[Dataset entries]
....
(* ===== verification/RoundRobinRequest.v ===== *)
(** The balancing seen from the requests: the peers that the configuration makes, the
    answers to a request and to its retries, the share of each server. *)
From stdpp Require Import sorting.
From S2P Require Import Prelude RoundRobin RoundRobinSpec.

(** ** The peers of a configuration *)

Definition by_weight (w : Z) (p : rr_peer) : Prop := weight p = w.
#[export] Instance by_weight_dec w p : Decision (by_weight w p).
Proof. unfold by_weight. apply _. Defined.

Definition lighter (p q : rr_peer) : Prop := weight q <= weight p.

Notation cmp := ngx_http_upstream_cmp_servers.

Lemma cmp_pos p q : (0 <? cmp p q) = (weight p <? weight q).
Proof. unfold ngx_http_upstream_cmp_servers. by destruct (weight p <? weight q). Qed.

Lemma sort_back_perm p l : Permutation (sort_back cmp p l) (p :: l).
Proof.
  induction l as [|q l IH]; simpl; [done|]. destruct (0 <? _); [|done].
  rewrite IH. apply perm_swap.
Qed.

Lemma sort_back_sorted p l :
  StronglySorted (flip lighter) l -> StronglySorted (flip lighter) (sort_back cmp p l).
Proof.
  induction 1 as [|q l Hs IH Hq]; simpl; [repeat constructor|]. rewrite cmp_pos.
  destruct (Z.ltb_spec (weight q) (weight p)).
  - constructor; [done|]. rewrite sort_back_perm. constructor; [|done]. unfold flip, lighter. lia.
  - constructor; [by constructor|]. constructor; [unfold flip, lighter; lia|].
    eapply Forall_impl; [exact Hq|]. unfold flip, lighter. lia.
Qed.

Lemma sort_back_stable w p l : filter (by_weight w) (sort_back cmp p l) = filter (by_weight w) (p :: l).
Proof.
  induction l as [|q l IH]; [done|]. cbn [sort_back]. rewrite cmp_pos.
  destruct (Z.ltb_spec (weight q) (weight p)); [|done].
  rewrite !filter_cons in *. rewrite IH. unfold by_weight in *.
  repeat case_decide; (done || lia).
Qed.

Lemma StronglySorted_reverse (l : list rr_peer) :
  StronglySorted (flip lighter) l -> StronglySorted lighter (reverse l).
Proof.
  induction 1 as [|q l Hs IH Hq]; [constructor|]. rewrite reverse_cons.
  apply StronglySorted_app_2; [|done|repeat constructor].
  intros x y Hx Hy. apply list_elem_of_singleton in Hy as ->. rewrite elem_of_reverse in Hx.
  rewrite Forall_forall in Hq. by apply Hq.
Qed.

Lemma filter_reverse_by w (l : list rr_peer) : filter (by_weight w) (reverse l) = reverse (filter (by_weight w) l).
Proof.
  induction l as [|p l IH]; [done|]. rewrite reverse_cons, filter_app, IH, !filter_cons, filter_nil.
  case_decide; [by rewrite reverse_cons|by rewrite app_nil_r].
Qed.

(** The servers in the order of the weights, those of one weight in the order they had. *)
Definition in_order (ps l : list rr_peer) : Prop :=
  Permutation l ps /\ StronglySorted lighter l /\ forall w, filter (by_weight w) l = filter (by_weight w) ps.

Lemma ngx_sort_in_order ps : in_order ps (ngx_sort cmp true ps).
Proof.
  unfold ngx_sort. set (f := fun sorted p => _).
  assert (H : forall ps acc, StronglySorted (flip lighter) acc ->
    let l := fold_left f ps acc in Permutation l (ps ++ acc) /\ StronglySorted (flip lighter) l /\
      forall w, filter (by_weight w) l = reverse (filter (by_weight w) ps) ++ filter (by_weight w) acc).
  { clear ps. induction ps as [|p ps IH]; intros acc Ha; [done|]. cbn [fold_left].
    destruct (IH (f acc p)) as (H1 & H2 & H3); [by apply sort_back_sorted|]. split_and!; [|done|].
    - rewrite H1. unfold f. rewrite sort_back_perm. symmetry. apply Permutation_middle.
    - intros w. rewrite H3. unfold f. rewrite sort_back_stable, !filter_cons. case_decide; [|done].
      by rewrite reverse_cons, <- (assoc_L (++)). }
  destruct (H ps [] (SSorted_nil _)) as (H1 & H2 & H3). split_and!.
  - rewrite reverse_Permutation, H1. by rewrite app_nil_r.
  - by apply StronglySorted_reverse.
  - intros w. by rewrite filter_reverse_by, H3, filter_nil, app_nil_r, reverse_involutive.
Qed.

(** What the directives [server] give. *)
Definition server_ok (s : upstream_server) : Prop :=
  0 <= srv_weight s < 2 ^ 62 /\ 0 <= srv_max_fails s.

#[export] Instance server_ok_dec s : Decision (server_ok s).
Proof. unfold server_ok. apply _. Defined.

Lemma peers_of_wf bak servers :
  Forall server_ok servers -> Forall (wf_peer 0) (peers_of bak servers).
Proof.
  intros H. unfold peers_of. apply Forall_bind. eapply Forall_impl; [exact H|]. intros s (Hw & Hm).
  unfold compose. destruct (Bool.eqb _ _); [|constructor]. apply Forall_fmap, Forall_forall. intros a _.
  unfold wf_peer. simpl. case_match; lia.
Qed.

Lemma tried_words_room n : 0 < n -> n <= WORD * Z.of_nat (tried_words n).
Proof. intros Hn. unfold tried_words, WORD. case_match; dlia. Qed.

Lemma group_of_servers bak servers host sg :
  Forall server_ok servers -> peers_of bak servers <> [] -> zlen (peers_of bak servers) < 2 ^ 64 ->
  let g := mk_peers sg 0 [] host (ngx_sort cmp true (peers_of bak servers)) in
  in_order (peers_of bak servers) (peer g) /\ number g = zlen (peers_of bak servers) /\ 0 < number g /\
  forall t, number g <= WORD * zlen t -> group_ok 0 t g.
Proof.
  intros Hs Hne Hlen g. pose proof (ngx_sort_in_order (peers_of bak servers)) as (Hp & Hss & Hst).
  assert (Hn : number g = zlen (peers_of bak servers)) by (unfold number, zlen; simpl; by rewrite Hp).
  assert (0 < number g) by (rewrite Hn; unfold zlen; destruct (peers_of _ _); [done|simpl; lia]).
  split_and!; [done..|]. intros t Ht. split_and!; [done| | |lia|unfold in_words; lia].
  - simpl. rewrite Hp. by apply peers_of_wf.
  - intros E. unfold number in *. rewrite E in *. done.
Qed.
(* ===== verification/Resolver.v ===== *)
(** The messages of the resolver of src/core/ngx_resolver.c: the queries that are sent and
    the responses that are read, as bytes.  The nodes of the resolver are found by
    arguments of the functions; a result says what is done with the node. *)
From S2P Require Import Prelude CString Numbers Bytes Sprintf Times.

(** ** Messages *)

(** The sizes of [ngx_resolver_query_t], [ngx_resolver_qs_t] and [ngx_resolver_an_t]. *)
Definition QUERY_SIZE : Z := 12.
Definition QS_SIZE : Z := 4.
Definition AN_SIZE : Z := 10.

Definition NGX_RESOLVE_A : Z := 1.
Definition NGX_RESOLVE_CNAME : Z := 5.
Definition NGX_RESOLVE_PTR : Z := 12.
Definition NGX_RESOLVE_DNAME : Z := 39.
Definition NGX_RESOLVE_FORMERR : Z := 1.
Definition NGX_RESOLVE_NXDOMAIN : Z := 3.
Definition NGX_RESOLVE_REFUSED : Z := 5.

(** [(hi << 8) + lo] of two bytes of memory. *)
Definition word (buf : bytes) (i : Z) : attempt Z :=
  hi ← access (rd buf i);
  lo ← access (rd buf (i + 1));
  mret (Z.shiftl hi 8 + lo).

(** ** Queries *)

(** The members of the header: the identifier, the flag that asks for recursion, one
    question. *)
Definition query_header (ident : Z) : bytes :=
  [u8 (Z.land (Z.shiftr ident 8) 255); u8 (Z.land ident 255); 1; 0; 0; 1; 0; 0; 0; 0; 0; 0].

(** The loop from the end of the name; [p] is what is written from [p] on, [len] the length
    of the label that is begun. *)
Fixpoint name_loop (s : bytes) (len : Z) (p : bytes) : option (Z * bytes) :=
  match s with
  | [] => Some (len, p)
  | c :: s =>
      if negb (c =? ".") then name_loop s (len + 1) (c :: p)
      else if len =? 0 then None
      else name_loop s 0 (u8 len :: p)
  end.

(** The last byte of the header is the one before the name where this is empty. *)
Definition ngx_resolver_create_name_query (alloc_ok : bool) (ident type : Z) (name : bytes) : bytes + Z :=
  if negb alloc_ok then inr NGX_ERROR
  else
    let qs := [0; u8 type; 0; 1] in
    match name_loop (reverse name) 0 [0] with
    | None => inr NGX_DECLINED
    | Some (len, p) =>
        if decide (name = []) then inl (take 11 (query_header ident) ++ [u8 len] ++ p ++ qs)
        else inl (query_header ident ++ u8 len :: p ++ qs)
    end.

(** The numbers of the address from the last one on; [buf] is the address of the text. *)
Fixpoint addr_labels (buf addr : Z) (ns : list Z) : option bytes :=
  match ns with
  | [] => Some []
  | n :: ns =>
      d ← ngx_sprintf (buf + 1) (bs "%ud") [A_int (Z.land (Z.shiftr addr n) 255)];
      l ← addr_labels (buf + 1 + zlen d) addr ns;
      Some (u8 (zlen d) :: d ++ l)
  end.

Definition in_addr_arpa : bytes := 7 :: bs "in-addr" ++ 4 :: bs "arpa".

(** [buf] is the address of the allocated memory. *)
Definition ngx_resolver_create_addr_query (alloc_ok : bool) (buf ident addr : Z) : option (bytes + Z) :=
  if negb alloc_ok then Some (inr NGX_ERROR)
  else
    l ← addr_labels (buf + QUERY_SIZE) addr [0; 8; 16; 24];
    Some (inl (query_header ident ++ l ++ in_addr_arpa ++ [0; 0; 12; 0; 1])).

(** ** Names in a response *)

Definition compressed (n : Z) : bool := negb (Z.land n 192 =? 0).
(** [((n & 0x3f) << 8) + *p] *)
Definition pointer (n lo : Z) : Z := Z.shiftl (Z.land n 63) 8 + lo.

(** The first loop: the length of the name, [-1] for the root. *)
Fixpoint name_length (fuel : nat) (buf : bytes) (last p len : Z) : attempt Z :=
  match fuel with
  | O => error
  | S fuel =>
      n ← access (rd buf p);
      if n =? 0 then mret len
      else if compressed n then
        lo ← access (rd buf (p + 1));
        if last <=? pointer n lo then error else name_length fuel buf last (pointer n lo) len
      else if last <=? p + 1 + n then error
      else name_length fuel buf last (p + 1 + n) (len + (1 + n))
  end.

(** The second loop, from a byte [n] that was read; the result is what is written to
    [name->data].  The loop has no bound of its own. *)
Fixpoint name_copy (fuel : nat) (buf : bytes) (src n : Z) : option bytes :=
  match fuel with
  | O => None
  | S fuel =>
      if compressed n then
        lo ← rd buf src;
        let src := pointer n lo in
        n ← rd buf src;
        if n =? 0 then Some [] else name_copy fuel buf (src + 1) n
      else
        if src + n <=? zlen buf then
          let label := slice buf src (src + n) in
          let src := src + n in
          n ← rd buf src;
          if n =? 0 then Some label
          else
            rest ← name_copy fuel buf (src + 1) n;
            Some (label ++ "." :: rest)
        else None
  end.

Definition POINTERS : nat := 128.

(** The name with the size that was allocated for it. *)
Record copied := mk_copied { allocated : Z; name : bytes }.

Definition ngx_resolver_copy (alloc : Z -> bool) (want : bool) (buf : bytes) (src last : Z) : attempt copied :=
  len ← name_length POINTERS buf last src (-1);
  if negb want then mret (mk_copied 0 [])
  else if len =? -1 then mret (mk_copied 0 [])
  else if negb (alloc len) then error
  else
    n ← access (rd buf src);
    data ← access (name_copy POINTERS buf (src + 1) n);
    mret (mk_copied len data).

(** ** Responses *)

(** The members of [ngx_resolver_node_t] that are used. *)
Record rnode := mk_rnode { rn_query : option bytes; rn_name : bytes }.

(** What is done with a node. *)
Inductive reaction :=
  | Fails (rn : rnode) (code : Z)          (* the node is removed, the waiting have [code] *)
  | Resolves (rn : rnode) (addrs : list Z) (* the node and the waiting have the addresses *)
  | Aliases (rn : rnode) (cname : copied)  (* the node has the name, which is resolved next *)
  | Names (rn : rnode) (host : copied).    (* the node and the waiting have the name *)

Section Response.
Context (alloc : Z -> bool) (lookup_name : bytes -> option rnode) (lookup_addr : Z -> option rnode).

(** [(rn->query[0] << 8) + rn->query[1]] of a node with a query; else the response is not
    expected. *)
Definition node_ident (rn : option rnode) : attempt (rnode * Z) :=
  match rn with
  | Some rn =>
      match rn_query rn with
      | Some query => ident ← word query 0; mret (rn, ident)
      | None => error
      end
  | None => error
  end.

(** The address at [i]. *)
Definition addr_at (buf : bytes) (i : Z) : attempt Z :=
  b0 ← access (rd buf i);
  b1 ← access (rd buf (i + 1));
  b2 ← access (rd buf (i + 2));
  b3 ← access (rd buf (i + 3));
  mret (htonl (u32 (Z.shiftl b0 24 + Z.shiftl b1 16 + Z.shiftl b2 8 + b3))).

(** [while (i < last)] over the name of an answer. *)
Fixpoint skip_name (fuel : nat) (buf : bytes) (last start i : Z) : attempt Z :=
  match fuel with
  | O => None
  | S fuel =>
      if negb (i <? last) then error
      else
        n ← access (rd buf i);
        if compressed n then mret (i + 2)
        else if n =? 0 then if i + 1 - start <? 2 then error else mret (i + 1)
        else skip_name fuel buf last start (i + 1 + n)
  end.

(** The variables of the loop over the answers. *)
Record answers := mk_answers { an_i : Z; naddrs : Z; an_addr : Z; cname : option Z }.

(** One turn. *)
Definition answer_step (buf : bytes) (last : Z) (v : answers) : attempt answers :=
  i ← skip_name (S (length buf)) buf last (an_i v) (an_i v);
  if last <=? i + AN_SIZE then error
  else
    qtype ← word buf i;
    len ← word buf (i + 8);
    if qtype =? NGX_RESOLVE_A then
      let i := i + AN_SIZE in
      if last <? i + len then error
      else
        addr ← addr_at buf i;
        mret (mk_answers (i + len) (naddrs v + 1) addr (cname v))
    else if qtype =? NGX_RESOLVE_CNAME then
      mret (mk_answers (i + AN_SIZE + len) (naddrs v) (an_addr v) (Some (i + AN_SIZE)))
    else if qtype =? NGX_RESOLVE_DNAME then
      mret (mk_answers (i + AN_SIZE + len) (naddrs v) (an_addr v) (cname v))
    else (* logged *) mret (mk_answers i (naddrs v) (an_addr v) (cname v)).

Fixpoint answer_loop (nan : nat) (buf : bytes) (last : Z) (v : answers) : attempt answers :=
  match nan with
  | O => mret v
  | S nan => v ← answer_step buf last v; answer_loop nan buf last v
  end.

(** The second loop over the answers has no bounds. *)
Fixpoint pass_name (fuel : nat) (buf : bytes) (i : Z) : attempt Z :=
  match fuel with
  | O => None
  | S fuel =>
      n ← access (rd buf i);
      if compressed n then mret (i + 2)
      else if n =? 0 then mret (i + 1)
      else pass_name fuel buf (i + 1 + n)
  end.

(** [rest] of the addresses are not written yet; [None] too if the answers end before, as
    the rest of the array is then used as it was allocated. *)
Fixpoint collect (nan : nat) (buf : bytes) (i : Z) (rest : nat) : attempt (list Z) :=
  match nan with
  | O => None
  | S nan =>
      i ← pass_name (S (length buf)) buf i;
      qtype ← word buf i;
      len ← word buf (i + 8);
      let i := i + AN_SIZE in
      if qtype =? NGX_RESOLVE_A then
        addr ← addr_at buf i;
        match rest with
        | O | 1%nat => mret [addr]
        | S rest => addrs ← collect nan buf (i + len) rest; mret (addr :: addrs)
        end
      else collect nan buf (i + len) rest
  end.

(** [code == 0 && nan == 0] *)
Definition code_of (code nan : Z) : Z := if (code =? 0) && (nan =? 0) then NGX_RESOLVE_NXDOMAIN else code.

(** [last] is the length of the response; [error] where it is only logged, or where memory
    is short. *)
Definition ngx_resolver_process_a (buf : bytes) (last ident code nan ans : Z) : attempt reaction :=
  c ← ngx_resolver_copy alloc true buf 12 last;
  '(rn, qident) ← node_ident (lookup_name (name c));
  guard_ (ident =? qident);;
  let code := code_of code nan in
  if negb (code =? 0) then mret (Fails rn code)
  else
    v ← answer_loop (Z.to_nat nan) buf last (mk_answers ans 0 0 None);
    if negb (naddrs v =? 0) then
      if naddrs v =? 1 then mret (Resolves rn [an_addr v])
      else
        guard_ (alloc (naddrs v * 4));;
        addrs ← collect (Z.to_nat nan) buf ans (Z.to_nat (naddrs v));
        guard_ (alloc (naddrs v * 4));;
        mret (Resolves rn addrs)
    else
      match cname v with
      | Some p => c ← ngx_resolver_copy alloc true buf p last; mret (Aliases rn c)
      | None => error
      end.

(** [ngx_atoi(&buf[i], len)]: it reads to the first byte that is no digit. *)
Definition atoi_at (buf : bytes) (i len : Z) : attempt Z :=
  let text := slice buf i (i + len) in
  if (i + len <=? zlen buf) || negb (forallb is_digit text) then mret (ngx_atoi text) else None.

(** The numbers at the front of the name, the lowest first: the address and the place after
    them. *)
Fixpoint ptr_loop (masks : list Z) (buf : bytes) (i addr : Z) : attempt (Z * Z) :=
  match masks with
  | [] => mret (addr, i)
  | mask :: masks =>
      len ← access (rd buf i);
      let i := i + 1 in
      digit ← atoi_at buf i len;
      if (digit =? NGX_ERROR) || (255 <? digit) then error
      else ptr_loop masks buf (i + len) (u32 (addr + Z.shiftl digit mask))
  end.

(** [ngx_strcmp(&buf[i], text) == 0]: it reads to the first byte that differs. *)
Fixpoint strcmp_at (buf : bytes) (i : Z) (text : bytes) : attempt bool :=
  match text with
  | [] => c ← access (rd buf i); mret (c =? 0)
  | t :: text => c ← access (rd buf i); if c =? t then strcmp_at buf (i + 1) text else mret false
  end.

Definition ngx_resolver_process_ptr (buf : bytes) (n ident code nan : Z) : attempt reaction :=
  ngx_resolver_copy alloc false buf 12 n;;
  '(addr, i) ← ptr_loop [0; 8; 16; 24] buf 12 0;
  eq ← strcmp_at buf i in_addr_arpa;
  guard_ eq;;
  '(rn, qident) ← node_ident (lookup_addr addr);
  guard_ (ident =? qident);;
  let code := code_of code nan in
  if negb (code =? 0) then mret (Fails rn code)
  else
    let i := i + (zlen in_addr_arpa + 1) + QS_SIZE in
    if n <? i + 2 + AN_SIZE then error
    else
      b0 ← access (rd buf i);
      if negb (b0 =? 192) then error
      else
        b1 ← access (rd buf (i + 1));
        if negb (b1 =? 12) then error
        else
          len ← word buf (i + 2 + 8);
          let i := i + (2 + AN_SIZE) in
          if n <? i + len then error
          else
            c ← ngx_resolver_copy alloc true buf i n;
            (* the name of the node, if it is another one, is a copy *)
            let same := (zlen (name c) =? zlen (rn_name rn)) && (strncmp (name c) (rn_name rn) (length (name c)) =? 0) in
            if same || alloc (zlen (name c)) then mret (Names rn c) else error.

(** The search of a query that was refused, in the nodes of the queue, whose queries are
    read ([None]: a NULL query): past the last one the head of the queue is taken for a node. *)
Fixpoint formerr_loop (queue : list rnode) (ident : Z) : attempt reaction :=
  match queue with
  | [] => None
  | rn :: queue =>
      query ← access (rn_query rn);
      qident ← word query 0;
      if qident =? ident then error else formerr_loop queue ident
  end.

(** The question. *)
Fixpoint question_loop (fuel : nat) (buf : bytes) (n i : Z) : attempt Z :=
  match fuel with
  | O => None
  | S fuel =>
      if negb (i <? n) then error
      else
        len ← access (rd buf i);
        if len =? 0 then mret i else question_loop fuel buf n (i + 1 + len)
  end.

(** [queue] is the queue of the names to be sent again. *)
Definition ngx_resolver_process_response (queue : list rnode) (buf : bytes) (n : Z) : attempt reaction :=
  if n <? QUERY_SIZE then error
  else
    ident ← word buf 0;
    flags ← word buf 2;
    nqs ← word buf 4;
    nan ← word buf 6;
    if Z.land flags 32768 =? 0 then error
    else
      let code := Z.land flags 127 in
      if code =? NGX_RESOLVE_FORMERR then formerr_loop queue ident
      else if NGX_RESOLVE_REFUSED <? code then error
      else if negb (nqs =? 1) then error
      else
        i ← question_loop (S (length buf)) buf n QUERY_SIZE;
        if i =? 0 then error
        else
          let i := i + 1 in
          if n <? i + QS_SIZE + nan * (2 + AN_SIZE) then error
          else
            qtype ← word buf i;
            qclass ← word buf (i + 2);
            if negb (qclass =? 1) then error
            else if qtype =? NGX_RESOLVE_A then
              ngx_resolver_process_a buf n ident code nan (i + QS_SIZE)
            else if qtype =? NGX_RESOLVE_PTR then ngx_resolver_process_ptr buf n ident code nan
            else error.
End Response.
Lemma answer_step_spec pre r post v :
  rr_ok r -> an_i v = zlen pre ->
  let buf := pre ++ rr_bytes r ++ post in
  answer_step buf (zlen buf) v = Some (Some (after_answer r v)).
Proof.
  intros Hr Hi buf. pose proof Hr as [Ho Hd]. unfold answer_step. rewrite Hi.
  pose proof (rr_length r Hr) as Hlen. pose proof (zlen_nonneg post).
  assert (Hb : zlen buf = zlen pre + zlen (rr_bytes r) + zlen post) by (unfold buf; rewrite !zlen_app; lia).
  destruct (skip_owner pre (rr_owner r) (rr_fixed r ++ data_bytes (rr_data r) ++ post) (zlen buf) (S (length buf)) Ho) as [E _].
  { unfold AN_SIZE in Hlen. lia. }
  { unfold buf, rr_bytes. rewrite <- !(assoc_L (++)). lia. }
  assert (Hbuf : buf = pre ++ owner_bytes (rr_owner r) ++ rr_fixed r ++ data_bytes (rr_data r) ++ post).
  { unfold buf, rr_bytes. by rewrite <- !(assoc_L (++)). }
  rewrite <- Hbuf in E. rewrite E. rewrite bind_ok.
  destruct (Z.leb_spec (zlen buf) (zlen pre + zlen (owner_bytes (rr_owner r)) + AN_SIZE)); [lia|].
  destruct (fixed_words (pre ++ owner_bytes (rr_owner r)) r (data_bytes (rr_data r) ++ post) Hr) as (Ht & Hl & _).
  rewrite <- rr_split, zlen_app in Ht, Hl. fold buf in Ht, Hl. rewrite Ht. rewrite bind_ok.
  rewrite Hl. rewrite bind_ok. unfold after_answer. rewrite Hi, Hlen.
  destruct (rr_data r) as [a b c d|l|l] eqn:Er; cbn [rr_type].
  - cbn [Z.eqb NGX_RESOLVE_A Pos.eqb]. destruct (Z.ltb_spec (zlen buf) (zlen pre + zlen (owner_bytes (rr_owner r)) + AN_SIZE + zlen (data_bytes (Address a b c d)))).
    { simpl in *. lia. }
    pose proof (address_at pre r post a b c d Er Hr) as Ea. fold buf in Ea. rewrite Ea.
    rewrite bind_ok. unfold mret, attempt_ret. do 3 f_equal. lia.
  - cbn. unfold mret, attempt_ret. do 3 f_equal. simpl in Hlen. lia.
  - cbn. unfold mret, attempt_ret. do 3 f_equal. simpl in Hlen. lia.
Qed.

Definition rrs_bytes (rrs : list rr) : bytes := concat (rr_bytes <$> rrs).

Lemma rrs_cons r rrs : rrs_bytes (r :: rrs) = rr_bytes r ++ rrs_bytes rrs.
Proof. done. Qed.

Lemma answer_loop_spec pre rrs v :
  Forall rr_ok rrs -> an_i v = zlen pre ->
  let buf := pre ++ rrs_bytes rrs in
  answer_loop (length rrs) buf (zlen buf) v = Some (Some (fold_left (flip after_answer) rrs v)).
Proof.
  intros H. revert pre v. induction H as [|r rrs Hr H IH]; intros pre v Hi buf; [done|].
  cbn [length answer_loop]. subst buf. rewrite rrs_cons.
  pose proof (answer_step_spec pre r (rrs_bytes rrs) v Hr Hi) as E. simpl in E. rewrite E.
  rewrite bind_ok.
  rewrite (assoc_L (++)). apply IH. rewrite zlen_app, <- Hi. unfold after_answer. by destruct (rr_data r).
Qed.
....
All that is wanted is an exact copy of the lines above from the one with "rn :: queue =>" through the one with "else if NGX_RESOLVE_REFUSED", with both ends included.

  | rn :: queue =>
      query ← access (rn_query rn);
      qident ← word query 0;
      if qident =? ident then error else formerr_loop queue ident
  end.

(** The question. *)
Fixpoint question_loop (fuel : nat) (buf : bytes) (n i : Z) : attempt Z :=
  match fuel with
  | O => None
  | S fuel =>
      if negb (i <? n) then error
      else
        len ← access (rd buf i);
        if len =? 0 then mret i else question_loop fuel buf n (i + 1 + len)
  end.

(** [queue] is the queue of the names to be sent again. *)
Definition ngx_resolver_process_response (queue : list rnode) (buf : bytes) (n : Z) : attempt reaction :=
  if n <? QUERY_SIZE then error
  else
    ident ← word buf 0;
    flags ← word buf 2;
    nqs ← word buf 4;
    nan ← word buf 6;
    if Z.land flags 32768 =? 0 then error
    else
      let code := Z.land flags 127 in
      if code =? NGX_RESOLVE_FORMERR then formerr_loop queue ident
      else if NGX_RESOLVE_REFUSED <? code then error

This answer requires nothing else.